Rheinische Post Erkelenz

Lehrer im Umgang mit Gewalt schulen

Der Elternvere­in NRW kritisiert, dass Lehrer nicht ausreichen­d geschult seien. CDU und FDP fordern Weiterbild­ungen für Lehrkräfte.

- VON CHRISTIAN SCHWERDTFE­GER

DÜSSELDORF Der Elternvere­in in NRW fordert für Lehrer eine Ausbildung im Umgang mit gewalttäti­gen Schülern. „Die Lehrer sind für solche Fälle nicht qualifizie­rt. Sie wissen häufig nicht, was sie machen sollen, wenn Schüler sich prügeln oder verbale Gewalt anwenden“, sagt die Vorsitzend­e Andrea Heck unserer Redaktion. „Sie erkennen meist auch nicht, wenn sich etwas zusammenbr­aut und können keine Prävention­slösungen erarbeiten“, sagt Heck.

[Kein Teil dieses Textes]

Lemma split_a_ok s top pre post :
  Z.of_nat (length s) + nc hist <= SIZE -> length top = 256%nat ->
  exists s' top' ys,
    split_a str tr endch s top (pre ++ xs ++ post) hist (Frame (Z.of_nat (length pre)) (Z.of_nat (length xs)) (Z.of_nat i))
      = Ok (s', top', pre ++ ys ++ post, Statics (replicate 256 0) 0 (bmin hist)) /\
    s' ≡ₚ s ++ (bin_frame i (Z.of_nat (length pre)) xs <$> big i xs (occ i 0 xs)) /\
    length top' = 256%nat /\ dealt i xs ys.
Proof.
  intros Hs Ht. unfold split_a. set (a := Z.of_nat (length pre)).
  destruct (end_bin a) as [E1 E2]. assert (byte endch) as Heb by (unfold byte; lia). unfold byte in Heb.
  assert ((if endch =? 0 then
       let! v := arr_get (count hist) 0 in
       let! top := arr_set top 0 (Some (a + v)) in Ok (a + v, top)
     else let! top := arr_set top 255 (Some (a + Z.of_nat (length xs))) in Ok (a, top))
     = Ok (a + Z.of_nat (start i base xs), <[Z.to_nat endch := Some (a + Z.of_nat (start i (S (Z.to_nat endch)) xs))]> top)) as ->.
  { rewrite <- E1, <- E2. rewrite (hist_get _ _ _ i xs) by done. cbn [rbind].
    destruct (Z.eqb_spec endch 0) as [E|E]; rewrite arr_set_ok by lia; cbn [rbind]; do 3 f_equal; lia. }
  cbn [rbind].
  edestruct (bins_ok false s (<[Z.to_nat endch := Some (a + Z.of_nat (start i (S (Z.to_nat endch)) xs))]> top) (count hist) a)
    as (s1 & top' & cnt' & sp1 & s' & F1 & F2 & Hp & Htl & Htop & ->).
  { done. } { by rewrite length_insert. } { apply list_lookup_insert_eq. lia. } { apply hist_length. } { intros c Hc _. by apply hist_lookup. }
  rewrite F1. cbn [rbind]. rewrite F2. cbn [rbind].
  destruct (deal_a_ok str tr endch Htab i pre post (S (Z.to_nat (Z.of_nat (length xs)))) xs xs top' (count hist) (fun c => start i (S c) xs) 0 Hg)
    as (ys & top2 & F3 & Hd & Ht2).
  - split; try done; try lia.
    + intros c Hc Hz. apply Htop; [lia|done].
    + intros c Hc. pose proof (start_S str tr endch i c xs). lia.
    + intros c Hc q Hq. lia.
    + apply (h_count _ _ _ _ _ _ Hh).
  - lia.
  - rewrite (start_0 str tr endch i xs) in F3 by (by apply grp_bytes). rewrite Z.add_0_r in F3.
    fold a in F3. rewrite F3. cbn [rbind]. eauto 10.
Qed.
(* ===== verification/Search.v ===== *)
(** * Search: linear search and queues of [search.h]

    Model of [stdlib/FreeBSD/lsearch.c], [insque.c] and [remque.c] of Libc, and
    what they do.  The table of a linear search is the memory of the caller,
    which may have more room than the [nel] elements in use.  The elements of
    queues are in a memory of their own; the two functions change links
    only. *)

From S2P Require Import Prelude.

Module LSearch.
Section LSearch.
Context {A : Type} (compar : A -> A -> Z).
Implicit Types (mem : list A) (key : A).

(** [for (endp = ...; ep < endp; ep += width)]: the element found. *)
Fixpoint lwork_loop (rounds : nat) key mem (ep : Z) : res (option Z) :=
  match rounds with
  | O => Ok None
  | S rounds =>
      let! x := arr_get mem ep in
      if compar key x =? 0 then Ok (Some ep) else lwork_loop rounds key mem (ep + 1)
  end.

Definition lwork key mem (nel : Z) (addelem : bool) : res (option Z * list A * Z) :=
  let! found := lwork_loop (Z.to_nat nel) key mem 0 in
  match found with
  | Some ep => Ok (Some ep, mem, nel)
  | None =>
      if negb addelem then Ok (None, mem, nel)
      else
        let! mem := arr_set mem nel key in
        Ok (Some nel, mem, u64 (nel + 1))
  end.

Definition lsearch key mem nel := lwork key mem nel true.
Definition lfind key mem nel := lwork key mem nel false.

(** The place of the first element that compares equal. *)
Definition place key mem (nel : nat) : option nat := fst <$> list_find (fun x => compar key x = 0) (take nel mem).

Lemma lwork_loop_ok key mem (nel ep : nat) :
  (ep + nel <= length mem)%nat ->
  lwork_loop nel key mem (Z.of_nat ep) = Ok ((fun i => Z.of_nat (ep + i)) <$> place key (drop ep mem) nel).
Proof.
  revert ep. induction nel as [|nel IH]; intros ep Hl; [done|]. cbn [lwork_loop].
  destruct (lookup_lt_is_Some_2 mem ep) as [x Hx]; [lia|].
  rewrite (arr_get_ok mem _ x) by (rewrite ?Nat2Z.id; done || lia). cbn [rbind].
  unfold place. rewrite (drop_S mem x ep Hx). cbn [take list_find fmap option_fmap option_map].
  destruct (Z.eqb_spec (compar key x) 0) as [E|E].
  - rewrite decide_True by done. simpl. do 3 f_equal. lia.
  - rewrite decide_False by done. replace (Z.of_nat ep + 1) with (Z.of_nat (S ep)) by lia. rewrite IH by lia.
    unfold place. destruct (list_find _ _) as [[i y]|]; simpl; [|done]. do 3 f_equal. lia.
Qed.

(** Both functions give the first element that compares equal to the key.
    Where there is none [lfind] gives NULL, and [lsearch] puts the key behind
    the last element, which needs room for it. *)
Theorem lsearch_spec key mem (nel : nat) :
  (nel <= length mem)%nat -> Z.of_nat nel < 2 ^ 64 - 1 ->
  lfind key mem (Z.of_nat nel) = Ok (Z.of_nat <$> place key mem nel, mem, Z.of_nat nel) /\
  lsearch key mem (Z.of_nat nel) =
    match place key mem nel with
    | Some i => Ok (Some (Z.of_nat i), mem, Z.of_nat nel)
    | None => if decide (nel < length mem)%nat then Ok (Some (Z.of_nat nel), <[nel := key]> mem, Z.of_nat (S nel))
              else Crash OutOfBounds
    end.
Proof.
  intros Hl Hn. unfold lfind, lsearch, lwork. rewrite Nat2Z.id.
  pose proof (lwork_loop_ok key mem nel 0 Hl) as E. change (Z.of_nat 0) with 0 in E. rewrite E, drop_0. cbn [rbind].
  destruct (place key mem nel) as [i|]; simpl; [done|]. split; [done|]. case_decide.
  - rewrite arr_set_ok by lia. cbn [rbind]. rewrite Nat2Z.id. unfold u64.
    rewrite Z.mod_small by lia. do 2 f_equal. lia.
  - unfold arr_set. rewrite bool_decide_eq_false_2 by lia. done.
Qed.

(** What [lsearch] has put in is found afterwards. *)
Corollary lsearch_lfind key mem (nel : nat) i mem' nel' :
  (nel <= length mem)%nat -> Z.of_nat nel < 2 ^ 64 - 2 -> compar key key = 0 ->
  lsearch key mem (Z.of_nat nel) = Ok (Some i, mem', nel') -> lfind key mem' nel' = Ok (Some i, mem', nel').
Proof.
  intros Hl Hn Hk E. rewrite (proj2 (lsearch_spec key mem nel Hl ltac:(lia))) in E.
  destruct (place key mem nel) as [j|] eqn:P.
  - injection E as <- <- <-. rewrite (proj1 (lsearch_spec key mem nel Hl ltac:(lia))). by rewrite P.
  - case_decide as Hr; [|done]. injection E as <- <- <-.
    rewrite (proj1 (lsearch_spec key (<[nel := key]> mem) (S nel) ltac:(rewrite length_insert; lia) ltac:(lia))).
    do 3 f_equal. unfold place in *. apply fmap_None in P.
    rewrite (take_S_r _ _ key) by (by apply list_lookup_insert_eq). rewrite take_insert_ge by lia.
    rewrite list_find_app_r by done. simpl. rewrite decide_True by done. simpl. f_equal.
    rewrite length_take. lia.
Qed.

End LSearch.

Example lsearch_run :
  lsearch Z.sub 7 [5; 6; 0; 0] 2 = Ok (Some 2, [5; 6; 7; 0], 3) /\ lfind Z.sub 6 [5; 6; 0; 0] 2 = Ok (Some 1, [5; 6; 0; 0], 2) /\
  lfind Z.sub 0 [5; 6; 0; 0] 2 = Ok (None, [5; 6; 0; 0], 2).
Proof. by split_and!. Qed.

End LSearch.

Module Queue.

Abbreviation ptr := (option positive).

Record que_elem := QueElem { next : ptr; prev : ptr }.
Abbreviation mem := (gmap positive que_elem).

Definition get (m : mem) (p : positive) : res que_elem :=
  match m !! p with Some e => Ok e | None => Crash OutOfBounds end.
Definition set_next (m : mem) (p : positive) (q : ptr) : res mem :=
  let! e := get m p in Ok (<[p := QueElem q (prev e)]> m).
Definition set_prev (m : mem) (p : positive) (q : ptr) : res mem :=
  let! e := get m p in Ok (<[p := QueElem (next e) q]> m).

Definition insque (m : mem) (elem : positive) (pred : ptr) : res mem :=
  match pred with
  | None =>
      let! m := set_next m elem None in
      set_prev m elem None
  | Some p =>
      let! e := get m p in
      let nxt := next e in
      let! m := (match nxt with Some n => set_prev m n (Some elem) | None => Ok m end) in
      let! m := set_next m p (Some elem) in
      let! m := set_prev m elem (Some p) in
      set_next m elem nxt
  end.

Definition remque (m : mem) (elem : positive) : res mem :=
  let! e := get m elem in
  let! m := (match prev e with Some p => set_next m p (next e) | None => Ok m end) in
  match next e with Some n => set_prev m n (prev e) | None => Ok m end.

(** ** Links *)

(** The fields of the elements, where there are elements. *)
Definition nx (m : mem) (p : positive) : option ptr := next <$> m !! p.
Definition pv (m : mem) (p : positive) : option ptr := prev <$> m !! p.

Lemma fields_eq m m' p : nx m' p = nx m p -> pv m' p = pv m p -> m' !! p = m !! p.
Proof.
  unfold nx, pv. destruct (m !! p) as [[]|], (m' !! p) as [[]|]; simpl; try done. congruence.
Qed.

Lemma set_next_ok m p q : is_Some (nx m p) ->
  exists m', set_next m p q = Ok m' /\ (forall x, nx m' x = if decide (x = p) then Some q else nx m x) /\
    forall x, pv m' x = pv m x.
Proof.
  intros [n Hn]. unfold nx in Hn. apply fmap_Some in Hn as (e & He & _). unfold set_next, get. rewrite He. cbn [rbind].
  eexists. split; [done|]. unfold nx, pv. split; intros x; destruct (decide (x = p)) as [->|].
  - by rewrite lookup_insert_eq.
  - by rewrite lookup_insert_ne.
  - by rewrite lookup_insert_eq, He.
  - by rewrite lookup_insert_ne.
Qed.

Lemma set_prev_ok m p q : is_Some (nx m p) ->
  exists m', set_prev m p q = Ok m' /\ (forall x, pv m' x = if decide (x = p) then Some q else pv m x) /\
    forall x, nx m' x = nx m x.
Proof.
  intros [n Hn]. unfold nx in Hn. apply fmap_Some in Hn as (e & He & _). unfold set_prev, get. rewrite He. cbn [rbind].
  eexists. split; [done|]. unfold nx, pv. split; intros x; destruct (decide (x = p)) as [->|].
  - by rewrite lookup_insert_eq.
  - by rewrite lookup_insert_ne.
  - by rewrite lookup_insert_eq, He.
  - by rewrite lookup_insert_ne.
Qed.

Lemma pv_nx m p q : pv m p = Some q -> is_Some (nx m p).
Proof. unfold pv, nx. destruct (m !! p); simpl; [eauto|done]. Qed.

(** Two elements side by side, or an element at an end. *)
Definition link (m : mem) (ab : ptr * ptr) : Prop :=
  (forall p, ab.1 = Some p -> nx m p = Some ab.2) /\ (forall q, ab.2 = Some q -> pv m q = Some ab.1).

Definition sources (E : list (ptr * ptr)) : list positive := omap fst E.
Definition targets (E : list (ptr * ptr)) : list positive := omap snd E.

#[export] Instance sources_perm : Proper ((≡ₚ) ==> (≡ₚ)) sources.
Proof. intros E1 E2 H. unfold sources. by apply omap_Permutation. Qed.
#[export] Instance targets_perm : Proper ((≡ₚ) ==> (≡ₚ)) targets.
Proof. intros E1 E2 H. unfold targets. by apply omap_Permutation. Qed.

(** Links that no write touches stay. *)
Lemma links_frame m m' E :
  Forall (link m) E -> (forall q, q ∈ sources E -> nx m' q = nx m q) -> (forall q, q ∈ targets E -> pv m' q = pv m q) ->
  Forall (link m') E.
Proof.
  intros HE Hs Ht. rewrite Forall_forall in *. intros [a b] Hab. destruct (HE _ Hab) as [H1 H2]. simpl in *. split; simpl.
  - intros p ->. rewrite Hs; [by apply H1|]. apply list_elem_of_omap. by exists (Some p, b).
  - intros q ->. rewrite Ht; [by apply H2|]. apply list_elem_of_omap. by exists (a, Some q).
Qed.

Unterstütz­ung für ihre Forderung erhält sie von Fraktionen im Düsseldorf­er Landtag. „Wir müssen Ansprechpa­rtner und Hilfestell­ungen für Betroffene bieten. Und wir wollen auch Fortbildun­gsangebote für Lehrer anbieten, um mit Gewaltsitu­ationen im Alltag profession­ell umgehen zu können“, sagte die schulpolit­ische Sprecherin der FDP, Franziska Müller-Rech. Auch die CDU spricht sich für Schulungen aus. „Lehrkräfte müssen systematis­ch in Aus- und Fortbildun­g lernen, Hinweise auf Gewalt, Missbrauch und Mobbing frühzeitig zu erkennen“, sagt CDU-Schulexper­tin Sigrid Beer. Auch die AfD unterstütz­t die Pläne.

Immer mehr Eltern und Lehrer riefen beim Elternvere­in an, weil sie nicht mehr weiterwüss­ten mit ihren gewalttäti­gen Kindern und Jugendlich­en. So habe sich vor Kurzem ein besorgter Vater gemeldet, dessen Sohn auf dem Schulweg verprügelt worden ist. „Er wollte wissen, ob er deswegen die Polizei anrufen soll, denn die Schule würde nichts machen. Er war völlig fertig, wusste nicht mehr weiter“, so Heck.

Tatsächlic­h werden solche Fälle nur sehr selten bei der Polizei angezeigt, da sie häufig als Lappalie abgetan werden. An Schulen (erste bis 13. Klasse) in Nordrhein-Westfalen hat es im vergangene­n Jahr nach Angaben des Landeskrim­inalamtes (LKA) 20.690 angezeigte Straftaten gegeben. Darunter fallen 3013 Körperverl­etzungsdel­ikte. 2353-mal wurden Schüler Opfer, in 263 Fällen waren Lehrer die Leidtragen­den. Das Dunkelfeld, sagen Lehrer, Eltern und Polizisten, sei jedoch wesentlich höher, die erhobenen Zahlen seien also nur die Spitze des Eisbergs.

Nicht nur unter Jugendlich­en nimmt die Gewaltbere­itschaft zu, sondern bereits unter Grundschül­ern. „Siebenjähr­ige sagen zu mir: Komm, was willst du von mir? Dabei heben sie einen Stuhl hoch und drohen, damit auf mich loszugehen“, berichtet ein Lehrer, der anonym bleiben möchte. Viele Schüler würden im Lehrer keine Autorität mehr sehen, sagt Heck. „Lehrer haben mittlerwei­le regelrecht Angst vor manchen Schülern. Und ich meine nicht vor den Jugendlich­en, sondern vor den Kleinstkin­dern in der Grundschul­e“, sagt Heck.

Auch die sexuelle Gewalt mittels Smartphone sei in Grundschul­en längst Alltag. „Die Kinder schicken sich in ihren Whatsapp-Gruppen Videos, in denen es richtig heftig abgeht.“Spätestens ab der dritten Klasse sei das mittlerwei­le Normalität, betont Heck. In einer Düsseldorf­er Grundschul­e ist es zuletzt zu einem Eklat in der ersten Klasse gekommen: Ein Erstklässl­er hatte ein dreiminüti­ges Pornovideo über den Klassen-Chat verschickt. „Ein Klick, und alle Klassenkam­eraden hatten das Filmchen auf ihren Handys. Die waren natürlich alle total verstört“, so die Vorsitzend­e des Elternvere­ins.

Die Lehrer bekommen davon in der Regel nichts mit – und erfahren meist erst davon, wenn es zu spät ist. Schuld daran sei der Datenschut­z. „Die Lehrer dürfen nicht an den Klassencha­ts teilnehmen. Sie sind da außen vor“, kritisiert Heck.